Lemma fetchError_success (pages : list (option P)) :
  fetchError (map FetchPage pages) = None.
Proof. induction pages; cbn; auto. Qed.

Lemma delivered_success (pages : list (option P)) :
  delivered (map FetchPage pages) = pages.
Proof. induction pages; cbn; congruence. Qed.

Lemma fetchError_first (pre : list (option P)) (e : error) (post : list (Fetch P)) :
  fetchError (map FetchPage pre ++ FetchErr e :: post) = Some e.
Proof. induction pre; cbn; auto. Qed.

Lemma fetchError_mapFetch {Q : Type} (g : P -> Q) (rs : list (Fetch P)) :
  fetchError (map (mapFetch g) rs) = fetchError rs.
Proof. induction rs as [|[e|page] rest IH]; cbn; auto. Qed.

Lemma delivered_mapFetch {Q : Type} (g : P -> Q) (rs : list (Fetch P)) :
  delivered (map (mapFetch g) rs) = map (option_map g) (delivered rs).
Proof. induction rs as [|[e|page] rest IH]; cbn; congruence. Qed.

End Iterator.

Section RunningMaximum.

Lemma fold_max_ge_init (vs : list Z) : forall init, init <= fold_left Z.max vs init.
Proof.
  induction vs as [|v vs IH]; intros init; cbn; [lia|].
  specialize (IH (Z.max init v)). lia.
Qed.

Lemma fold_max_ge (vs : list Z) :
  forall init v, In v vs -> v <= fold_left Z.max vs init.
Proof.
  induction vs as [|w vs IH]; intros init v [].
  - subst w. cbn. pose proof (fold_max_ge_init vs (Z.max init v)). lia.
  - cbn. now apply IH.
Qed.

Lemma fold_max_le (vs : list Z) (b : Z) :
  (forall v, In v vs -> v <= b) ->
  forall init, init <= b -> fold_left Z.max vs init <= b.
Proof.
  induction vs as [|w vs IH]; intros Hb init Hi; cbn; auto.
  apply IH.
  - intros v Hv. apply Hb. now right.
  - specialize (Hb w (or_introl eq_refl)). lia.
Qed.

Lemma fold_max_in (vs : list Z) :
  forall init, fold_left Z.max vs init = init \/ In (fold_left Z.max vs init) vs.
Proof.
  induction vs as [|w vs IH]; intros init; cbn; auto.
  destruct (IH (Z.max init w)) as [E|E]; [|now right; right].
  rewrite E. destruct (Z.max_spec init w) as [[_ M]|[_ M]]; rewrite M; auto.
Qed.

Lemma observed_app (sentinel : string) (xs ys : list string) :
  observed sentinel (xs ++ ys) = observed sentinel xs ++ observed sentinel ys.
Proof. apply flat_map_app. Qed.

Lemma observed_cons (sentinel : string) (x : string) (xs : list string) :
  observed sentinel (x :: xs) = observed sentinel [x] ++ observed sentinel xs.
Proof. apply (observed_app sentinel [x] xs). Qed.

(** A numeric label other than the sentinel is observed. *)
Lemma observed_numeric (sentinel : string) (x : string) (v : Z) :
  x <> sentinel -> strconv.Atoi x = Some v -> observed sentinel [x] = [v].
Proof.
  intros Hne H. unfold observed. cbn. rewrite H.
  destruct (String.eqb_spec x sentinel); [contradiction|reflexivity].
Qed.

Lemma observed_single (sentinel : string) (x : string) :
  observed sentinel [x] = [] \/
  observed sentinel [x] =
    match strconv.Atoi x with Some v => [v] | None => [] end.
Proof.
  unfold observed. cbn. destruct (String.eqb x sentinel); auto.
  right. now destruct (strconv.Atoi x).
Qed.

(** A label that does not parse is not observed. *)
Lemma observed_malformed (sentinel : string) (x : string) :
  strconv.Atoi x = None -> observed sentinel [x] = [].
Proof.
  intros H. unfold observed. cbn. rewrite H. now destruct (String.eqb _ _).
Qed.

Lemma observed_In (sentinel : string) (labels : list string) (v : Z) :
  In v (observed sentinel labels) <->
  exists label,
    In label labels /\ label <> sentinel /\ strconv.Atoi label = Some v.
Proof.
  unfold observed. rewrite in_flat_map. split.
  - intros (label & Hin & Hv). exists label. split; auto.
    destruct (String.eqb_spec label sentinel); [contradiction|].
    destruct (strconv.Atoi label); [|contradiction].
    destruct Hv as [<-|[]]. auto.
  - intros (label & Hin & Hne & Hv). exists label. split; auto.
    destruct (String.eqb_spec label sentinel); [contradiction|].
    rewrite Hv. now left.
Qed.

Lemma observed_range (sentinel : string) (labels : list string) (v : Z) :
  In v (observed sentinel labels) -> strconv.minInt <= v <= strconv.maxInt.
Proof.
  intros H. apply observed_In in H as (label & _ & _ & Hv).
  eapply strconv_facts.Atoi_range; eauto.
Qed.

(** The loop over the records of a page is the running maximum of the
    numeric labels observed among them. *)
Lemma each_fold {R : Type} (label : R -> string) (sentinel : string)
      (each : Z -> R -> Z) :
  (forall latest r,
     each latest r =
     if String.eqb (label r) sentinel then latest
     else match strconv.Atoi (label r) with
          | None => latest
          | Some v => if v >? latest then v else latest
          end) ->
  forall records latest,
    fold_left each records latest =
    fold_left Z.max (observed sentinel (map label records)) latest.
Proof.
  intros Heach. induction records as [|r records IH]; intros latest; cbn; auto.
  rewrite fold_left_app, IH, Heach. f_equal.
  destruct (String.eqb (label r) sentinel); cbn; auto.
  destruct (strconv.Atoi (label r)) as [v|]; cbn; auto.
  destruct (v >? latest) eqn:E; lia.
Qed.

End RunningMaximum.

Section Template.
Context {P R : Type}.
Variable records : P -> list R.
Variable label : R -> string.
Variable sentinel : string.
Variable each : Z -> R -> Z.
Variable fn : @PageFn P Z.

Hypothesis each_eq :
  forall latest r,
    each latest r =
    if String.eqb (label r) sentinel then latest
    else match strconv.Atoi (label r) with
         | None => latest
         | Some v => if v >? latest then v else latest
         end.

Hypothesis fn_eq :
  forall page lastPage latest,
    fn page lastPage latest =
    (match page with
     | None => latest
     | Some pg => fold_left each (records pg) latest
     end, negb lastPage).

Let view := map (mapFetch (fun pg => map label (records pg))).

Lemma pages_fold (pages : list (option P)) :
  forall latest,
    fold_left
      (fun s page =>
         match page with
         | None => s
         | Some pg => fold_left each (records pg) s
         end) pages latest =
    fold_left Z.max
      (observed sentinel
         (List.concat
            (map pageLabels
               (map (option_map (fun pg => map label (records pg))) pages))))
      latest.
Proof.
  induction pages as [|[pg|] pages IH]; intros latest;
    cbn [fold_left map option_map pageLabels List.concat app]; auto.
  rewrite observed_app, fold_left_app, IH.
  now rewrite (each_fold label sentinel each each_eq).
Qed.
++++
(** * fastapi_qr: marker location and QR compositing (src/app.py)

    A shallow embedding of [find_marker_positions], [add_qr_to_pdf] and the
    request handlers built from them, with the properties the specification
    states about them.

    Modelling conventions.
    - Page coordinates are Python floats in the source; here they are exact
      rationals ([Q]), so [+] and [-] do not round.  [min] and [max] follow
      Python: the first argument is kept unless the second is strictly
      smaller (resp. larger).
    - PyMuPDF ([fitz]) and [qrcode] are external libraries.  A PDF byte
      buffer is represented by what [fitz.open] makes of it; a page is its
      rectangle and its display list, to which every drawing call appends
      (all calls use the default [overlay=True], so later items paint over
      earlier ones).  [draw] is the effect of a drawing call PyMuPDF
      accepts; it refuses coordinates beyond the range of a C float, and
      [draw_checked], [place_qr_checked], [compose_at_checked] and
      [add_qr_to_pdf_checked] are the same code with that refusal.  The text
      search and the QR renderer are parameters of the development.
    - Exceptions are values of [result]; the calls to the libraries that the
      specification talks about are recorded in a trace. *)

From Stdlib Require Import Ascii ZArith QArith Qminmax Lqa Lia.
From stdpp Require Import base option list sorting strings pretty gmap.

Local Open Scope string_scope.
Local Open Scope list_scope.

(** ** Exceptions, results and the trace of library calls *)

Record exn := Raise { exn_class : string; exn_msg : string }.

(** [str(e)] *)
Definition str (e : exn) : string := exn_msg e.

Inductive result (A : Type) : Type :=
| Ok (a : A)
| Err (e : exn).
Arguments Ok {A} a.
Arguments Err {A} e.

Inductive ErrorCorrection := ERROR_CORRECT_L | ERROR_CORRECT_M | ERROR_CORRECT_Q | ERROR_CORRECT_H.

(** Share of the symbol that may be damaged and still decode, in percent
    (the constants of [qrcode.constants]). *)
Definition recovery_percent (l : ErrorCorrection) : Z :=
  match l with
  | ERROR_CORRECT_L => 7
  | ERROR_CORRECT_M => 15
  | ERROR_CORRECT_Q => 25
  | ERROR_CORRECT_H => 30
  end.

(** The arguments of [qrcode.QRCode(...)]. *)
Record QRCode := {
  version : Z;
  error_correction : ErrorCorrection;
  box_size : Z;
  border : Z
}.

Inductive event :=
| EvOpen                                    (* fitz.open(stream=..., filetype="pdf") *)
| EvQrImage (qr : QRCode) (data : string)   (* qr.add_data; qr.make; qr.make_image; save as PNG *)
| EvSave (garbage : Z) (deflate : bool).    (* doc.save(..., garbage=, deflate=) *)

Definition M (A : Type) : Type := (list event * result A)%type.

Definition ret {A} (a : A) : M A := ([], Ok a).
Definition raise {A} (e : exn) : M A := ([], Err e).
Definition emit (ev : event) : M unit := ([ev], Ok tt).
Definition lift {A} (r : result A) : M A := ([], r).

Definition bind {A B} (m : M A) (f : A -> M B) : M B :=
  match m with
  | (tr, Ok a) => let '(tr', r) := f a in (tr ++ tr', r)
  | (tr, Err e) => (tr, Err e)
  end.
++++
[PROBLEM DESCRIPTION] Scan the listing and report each line where the word "pageLabels" shows up.

[RESULT BELOW]
            (map pageLabels
    cbn [fold_left map option_map pageLabels List.concat app]; auto.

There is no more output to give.